-- DATA SHOWN --
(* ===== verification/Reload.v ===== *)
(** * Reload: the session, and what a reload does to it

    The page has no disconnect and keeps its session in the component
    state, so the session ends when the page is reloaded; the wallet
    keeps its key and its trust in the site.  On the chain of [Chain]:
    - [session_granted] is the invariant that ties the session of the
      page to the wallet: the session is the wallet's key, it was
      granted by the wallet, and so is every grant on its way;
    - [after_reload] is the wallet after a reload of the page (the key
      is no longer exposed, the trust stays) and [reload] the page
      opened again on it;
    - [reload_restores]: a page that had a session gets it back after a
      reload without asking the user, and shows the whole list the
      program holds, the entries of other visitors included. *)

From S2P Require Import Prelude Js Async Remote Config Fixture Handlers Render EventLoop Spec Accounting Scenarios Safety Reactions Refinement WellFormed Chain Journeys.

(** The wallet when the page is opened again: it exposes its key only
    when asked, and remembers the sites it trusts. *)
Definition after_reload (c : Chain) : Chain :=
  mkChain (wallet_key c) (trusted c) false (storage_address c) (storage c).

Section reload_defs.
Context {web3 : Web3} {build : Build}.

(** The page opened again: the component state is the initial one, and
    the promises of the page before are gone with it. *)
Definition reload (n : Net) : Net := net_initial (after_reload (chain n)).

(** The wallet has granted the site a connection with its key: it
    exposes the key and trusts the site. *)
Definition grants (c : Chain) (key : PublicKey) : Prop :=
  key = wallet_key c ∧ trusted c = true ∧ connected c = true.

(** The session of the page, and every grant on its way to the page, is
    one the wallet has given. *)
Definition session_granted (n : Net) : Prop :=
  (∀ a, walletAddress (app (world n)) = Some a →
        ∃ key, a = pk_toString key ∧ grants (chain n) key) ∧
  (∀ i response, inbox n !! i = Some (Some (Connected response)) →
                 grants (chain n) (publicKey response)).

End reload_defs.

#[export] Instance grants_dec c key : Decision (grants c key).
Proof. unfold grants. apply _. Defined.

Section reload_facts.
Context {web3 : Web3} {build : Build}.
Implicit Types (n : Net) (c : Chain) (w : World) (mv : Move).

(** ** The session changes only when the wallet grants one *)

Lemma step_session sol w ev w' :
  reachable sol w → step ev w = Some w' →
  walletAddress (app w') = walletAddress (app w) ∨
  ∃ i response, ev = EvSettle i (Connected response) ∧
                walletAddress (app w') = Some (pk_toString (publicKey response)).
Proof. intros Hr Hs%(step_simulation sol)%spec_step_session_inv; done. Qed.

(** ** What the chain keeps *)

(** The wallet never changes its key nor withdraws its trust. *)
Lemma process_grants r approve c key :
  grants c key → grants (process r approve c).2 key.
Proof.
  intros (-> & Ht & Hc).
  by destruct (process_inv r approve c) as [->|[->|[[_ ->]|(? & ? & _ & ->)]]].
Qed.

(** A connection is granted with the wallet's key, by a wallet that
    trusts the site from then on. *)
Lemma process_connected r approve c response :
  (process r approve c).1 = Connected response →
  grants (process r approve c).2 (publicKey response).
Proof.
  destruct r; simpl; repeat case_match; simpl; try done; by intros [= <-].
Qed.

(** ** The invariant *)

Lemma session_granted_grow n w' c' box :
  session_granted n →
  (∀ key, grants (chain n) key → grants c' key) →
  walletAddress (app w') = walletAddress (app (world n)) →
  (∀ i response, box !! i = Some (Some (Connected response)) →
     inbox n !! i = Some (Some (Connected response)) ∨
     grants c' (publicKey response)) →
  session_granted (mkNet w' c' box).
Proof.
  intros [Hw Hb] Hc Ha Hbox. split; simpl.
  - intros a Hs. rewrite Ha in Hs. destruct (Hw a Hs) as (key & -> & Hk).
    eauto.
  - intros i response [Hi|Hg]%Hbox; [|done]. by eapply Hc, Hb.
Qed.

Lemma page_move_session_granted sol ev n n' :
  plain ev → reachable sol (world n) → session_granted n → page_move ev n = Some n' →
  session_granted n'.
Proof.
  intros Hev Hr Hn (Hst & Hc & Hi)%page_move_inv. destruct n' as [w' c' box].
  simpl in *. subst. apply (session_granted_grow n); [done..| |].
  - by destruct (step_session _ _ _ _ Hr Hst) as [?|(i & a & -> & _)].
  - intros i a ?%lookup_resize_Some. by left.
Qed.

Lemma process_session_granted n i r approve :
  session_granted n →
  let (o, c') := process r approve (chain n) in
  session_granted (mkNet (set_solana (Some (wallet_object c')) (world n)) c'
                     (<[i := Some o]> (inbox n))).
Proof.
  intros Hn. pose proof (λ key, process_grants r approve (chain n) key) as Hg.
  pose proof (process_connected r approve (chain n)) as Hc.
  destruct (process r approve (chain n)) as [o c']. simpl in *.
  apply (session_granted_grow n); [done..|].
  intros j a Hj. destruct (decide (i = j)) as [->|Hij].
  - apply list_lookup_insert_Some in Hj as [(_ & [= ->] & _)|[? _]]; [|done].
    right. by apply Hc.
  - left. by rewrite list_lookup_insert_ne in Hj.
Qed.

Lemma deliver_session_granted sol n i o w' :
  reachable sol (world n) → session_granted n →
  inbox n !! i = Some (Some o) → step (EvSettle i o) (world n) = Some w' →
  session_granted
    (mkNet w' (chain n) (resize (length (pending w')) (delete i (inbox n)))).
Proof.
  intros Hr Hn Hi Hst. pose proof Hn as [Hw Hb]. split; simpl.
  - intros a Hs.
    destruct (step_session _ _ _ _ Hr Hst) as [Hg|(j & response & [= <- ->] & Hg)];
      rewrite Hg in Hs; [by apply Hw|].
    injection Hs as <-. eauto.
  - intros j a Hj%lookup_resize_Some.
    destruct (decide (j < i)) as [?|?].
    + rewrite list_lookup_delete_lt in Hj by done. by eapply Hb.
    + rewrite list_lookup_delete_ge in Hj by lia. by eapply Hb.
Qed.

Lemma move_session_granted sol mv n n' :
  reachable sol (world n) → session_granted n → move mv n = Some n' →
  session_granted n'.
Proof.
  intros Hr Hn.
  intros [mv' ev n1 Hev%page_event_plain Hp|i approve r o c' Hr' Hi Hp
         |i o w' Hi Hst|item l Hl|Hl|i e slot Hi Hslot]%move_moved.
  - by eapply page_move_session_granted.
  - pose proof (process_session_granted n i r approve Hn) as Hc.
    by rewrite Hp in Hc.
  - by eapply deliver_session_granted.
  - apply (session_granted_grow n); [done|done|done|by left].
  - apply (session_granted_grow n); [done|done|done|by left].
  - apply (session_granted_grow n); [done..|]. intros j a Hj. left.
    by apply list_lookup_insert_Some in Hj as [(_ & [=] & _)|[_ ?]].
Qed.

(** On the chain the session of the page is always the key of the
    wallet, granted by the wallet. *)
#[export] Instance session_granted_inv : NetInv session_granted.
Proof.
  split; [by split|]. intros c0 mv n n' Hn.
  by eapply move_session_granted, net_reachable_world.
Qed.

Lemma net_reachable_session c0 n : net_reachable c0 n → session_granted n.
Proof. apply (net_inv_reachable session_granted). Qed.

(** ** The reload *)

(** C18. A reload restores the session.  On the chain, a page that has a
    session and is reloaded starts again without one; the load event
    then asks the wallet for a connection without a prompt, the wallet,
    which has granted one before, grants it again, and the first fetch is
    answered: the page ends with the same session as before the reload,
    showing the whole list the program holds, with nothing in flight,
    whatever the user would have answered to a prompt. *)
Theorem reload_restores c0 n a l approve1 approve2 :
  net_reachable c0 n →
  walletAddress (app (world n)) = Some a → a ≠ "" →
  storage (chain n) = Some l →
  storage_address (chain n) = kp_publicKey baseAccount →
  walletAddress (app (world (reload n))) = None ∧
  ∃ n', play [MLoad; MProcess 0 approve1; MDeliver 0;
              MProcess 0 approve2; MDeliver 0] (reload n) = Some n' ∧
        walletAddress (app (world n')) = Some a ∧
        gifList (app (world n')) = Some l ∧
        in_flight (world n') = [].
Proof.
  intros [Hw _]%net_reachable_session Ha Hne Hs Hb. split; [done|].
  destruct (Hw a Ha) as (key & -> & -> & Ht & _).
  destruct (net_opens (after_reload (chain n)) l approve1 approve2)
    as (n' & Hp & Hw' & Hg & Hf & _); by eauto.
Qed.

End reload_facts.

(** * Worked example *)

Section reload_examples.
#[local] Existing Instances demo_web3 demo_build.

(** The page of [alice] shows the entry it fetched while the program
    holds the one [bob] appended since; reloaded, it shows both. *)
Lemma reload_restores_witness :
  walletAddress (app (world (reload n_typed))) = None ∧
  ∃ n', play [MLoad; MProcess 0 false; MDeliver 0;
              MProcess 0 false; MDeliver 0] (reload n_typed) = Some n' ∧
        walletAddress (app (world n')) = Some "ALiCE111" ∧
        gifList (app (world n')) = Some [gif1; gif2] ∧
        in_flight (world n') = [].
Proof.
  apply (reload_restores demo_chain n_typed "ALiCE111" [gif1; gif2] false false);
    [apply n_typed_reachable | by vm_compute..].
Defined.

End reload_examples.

-- EXERCISE --
In the data above, which lines lie between the line with "destruct (decide (j < i)) as [?|?]." and the line with "split; [by split|]. intros c0 mv n n' Hn.", inclusive? Print those lines exactly and nothing else.

-- TASK RESPONSE --
    destruct (decide (j < i)) as [?|?].
    + rewrite list_lookup_delete_lt in Hj by done. by eapply Hb.
    + rewrite list_lookup_delete_ge in Hj by lia. by eapply Hb.
Qed.

Lemma move_session_granted sol mv n n' :
  reachable sol (world n) → session_granted n → move mv n = Some n' →
  session_granted n'.
Proof.
  intros Hr Hn.
  intros [mv' ev n1 Hev%page_event_plain Hp|i approve r o c' Hr' Hi Hp
         |i o w' Hi Hst|item l Hl|Hl|i e slot Hi Hslot]%move_moved.
  - by eapply page_move_session_granted.
  - pose proof (process_session_granted n i r approve Hn) as Hc.
    by rewrite Hp in Hc.
  - by eapply deliver_session_granted.
  - apply (session_granted_grow n); [done|done|done|by left].
  - apply (session_granted_grow n); [done|done|done|by left].
  - apply (session_granted_grow n); [done..|]. intros j a Hj. left.
    by apply list_lookup_insert_Some in Hj as [(_ & [=] & _)|[_ ?]].
Qed.

(** On the chain the session of the page is always the key of the
    wallet, granted by the wallet. *)
#[export] Instance session_granted_inv : NetInv session_granted.
Proof.
  split; [by split|]. intros c0 mv n n' Hn.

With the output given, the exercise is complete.